1744 saw the French planning to invade Britain to replace William's
successor George II with James II's son, also called James, known to history as
the Old Pretender, who would have become James III (and James VIII of
Scotland) if the venture succeeded. It didn't. A storm wrecked the
French invasion fleet and the French gave up both their plans for an attack on
the south coast and a diversionary plan to land a smaller army in
Scotland.
Undaunted, the Old Pretender's son, Charles Edward Stuart, the Young
Pretender or Bonnie Prince Charlie, took it upon himself to restore the crown to
his father. The following year, 1745, he landed in Eriskay, then
at Arisaig before raising his standard at Glenfinnan. He gathered
an army largely of Highlanders, but included some Irish and French
troops, to take on the Government. They quickly reached Perth and then
Edinburgh, before heading south towards London.

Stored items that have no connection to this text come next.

(** The world of a second run: as [w], with the spreadsheet file as the
    first run left it. *)
Definition rerun (w : World) (disk : Disk) : World :=
  {| w_os_walk := w_os_walk w;
     w_path_join := w_path_join w;
     w_VideoCapture := w_VideoCapture w;
     w_getctime := w_getctime w;
     w_time_main := w_time_main w;
     w_time_pairings := w_time_pairings w;
     w_locked := w_locked w;
     w_disk := disk;
     w_utc_to_unix := w_utc_to_unix w;
     w_utc_to_date := w_utc_to_date w;
     w_get_matchlist := w_get_matchlist w;
     w_get_match := w_get_match w;
     w_gameName := w_gameName w;
     w_tagLine := w_tagLine w;
     w_uploadVideo := w_uploadVideo w;
     w_queryPlaylistItemsInsert := w_queryPlaylistItemsInsert w;
     w_getPlaylistIDByName := w_getPlaylistIDByName w;
     w_createPlaylist := w_createPlaylist w;
     w_schedule := w_schedule w |}.

(** The sheet after the rows of the entries were appended, one by one,
    below the rows of [sheet]. *)
Definition with_rows (sheet : Sheet) (entries : list ExcelMatchEntry) : Sheet :=
  fold_left (fun sheet e => append sheet (List.map (field e) members))
            entries sheet.

(** The header row [create] writes. *)
Definition header_row : list Cell :=
  List.map (fun title => mkCell (VStr title) (Some header_fill))
    ["Riot Match ID"; "Date"; "Match Result"; "Score"; "Agent"; "Map";
     "Rank"; "YouTube Link"; "Local Path"].

(** The entry [main] builds in the example world. *)
Definition paired_game_example : ExcelMatchEntry :=
  mkEntry "id-1" "May 17, 2023" "Win" "13-4" "Brimstone" "Bind" (Some "Gold 1")
          None (Some "C:\v\a.mp4").

(** * Terms of further properties *)

(** The executions from [attempt] on, [n] of them, answer [None] or fail
    with a server error. *)
Definition stalling (execute : nat -> outcome (option Response))
    (attempt n : nat) : Prop :=
  forall a, (attempt <= a < attempt + n)%nat ->
    execute a = Ret None
    \/ exists status, execute a = Raise (HttpError status) /\ 500 <= status.

(** The pages of playlists that [getPlaylistIDByName] walks through from a
    page token on: none but the last may hold the name, and each but the
    last names the next one. *)
Inductive playlist_walk
    (queryPlaylistsList : option string -> outcome (option PlaylistsPage))
    (playlistName : string) : option string -> list PlaylistsPage -> Prop :=
| walk_last token response :
    queryPlaylistsList token = Ret (Some response) ->
    playlist_walk queryPlaylistsList playlistName token [response]
| walk_next token response next rest :
    queryPlaylistsList token = Ret (Some response) ->
    List.find (fun playlist => String.eqb (playlist_title playlist) playlistName)
              (items response) = None ->
    nextPageToken response = Some next ->
    playlist_walk queryPlaylistsList playlistName (Some next) rest ->
    playlist_walk queryPlaylistsList playlistName token (response :: rest).

(** A query that makes the caller give up with [None]: access denied, a
    client error, or server errors on every run. *)
Definition query_fails {A : Type} (r : outcome (option A)) : Prop :=
  r = Ret None \/ (exists status, r = Raise (HttpError status))
  \/ exists runs, r = Raise (ExceptionHistory runs).
(** * alx_travel_app: listings models and serializers

    A shallow embedding of [listings/models.py] and [listings/serializers.py]:
    the derived properties of [Listing] and [Booking], and the validate /
    create hooks of [BookingSerializer] and [ReviewSerializer], together with
    the statements the specification makes about them; then the listing
    serializer and the seed command, with what their code shows. *)

From Stdlib Require Import ZArith QArith List String Bool Lia.
From Stdlib Require Import Permutation DecimalString Ascii SpecFloat.
Import ListNotations.
Local Open Scope string_scope.
Local Open Scope list_scope.
Local Open Scope Z_scope.

(** ** Python values *)

(** A [datetime.date] is its proleptic ordinal ([date.toordinal()]): dates
    compare as their ordinals and [(d1 - d2).days] is the difference. *)
Definition date := Z.

(** A [DecimalField(max_digits=10, decimal_places=2)] value, counted in
    hundredths of the currency unit.  Multiplying such a value by a number of
    days stays far below the 28 significant digits of Python's decimal
    context, so [Decimal * int] is exact. *)
Definition Decimal := Z.

(** Exceptions raised on the modelled paths.  A [ValidationError] carries the
    message of the source; [IntegrityError] names the violated constraint of
    the table. *)
Inductive exn : Type :=
| ValidationError (msg : string)
| TypeError
| KeyError (key : string)
| IntegrityError (constraint : string).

The Jacobites reached Derby on December 4, 1745. It was becoming
clear that support from English Jacobites was not emerging as Charles
had hoped. And it was becoming equally clear that the French were not
going to invade in a time-scale that would be of any help to Charles'
Jacobite army. Meanwhile Government armies were gathering and the military
situation looked increasingly bleak.
Charles Edward Stuart met with his key advisers in what is today the
upstairs room of a Derby pub through most of December 4. Charles was all
for pressing on to London, but the majority wanted to retreat to
Scotland. Charles finally angrily accepted the need to retreat as night
fell. The Jacobites began their retreat from Derby on December 6, 1745.
What none of them knew was that the Welsh Jacobites had risen in
support and others in Oxfordshire were on the point of doing so. Neither
did they know that London was in panic and that George II's court was
packing his belongings onto ships on the Thames ready to flee to the Continent.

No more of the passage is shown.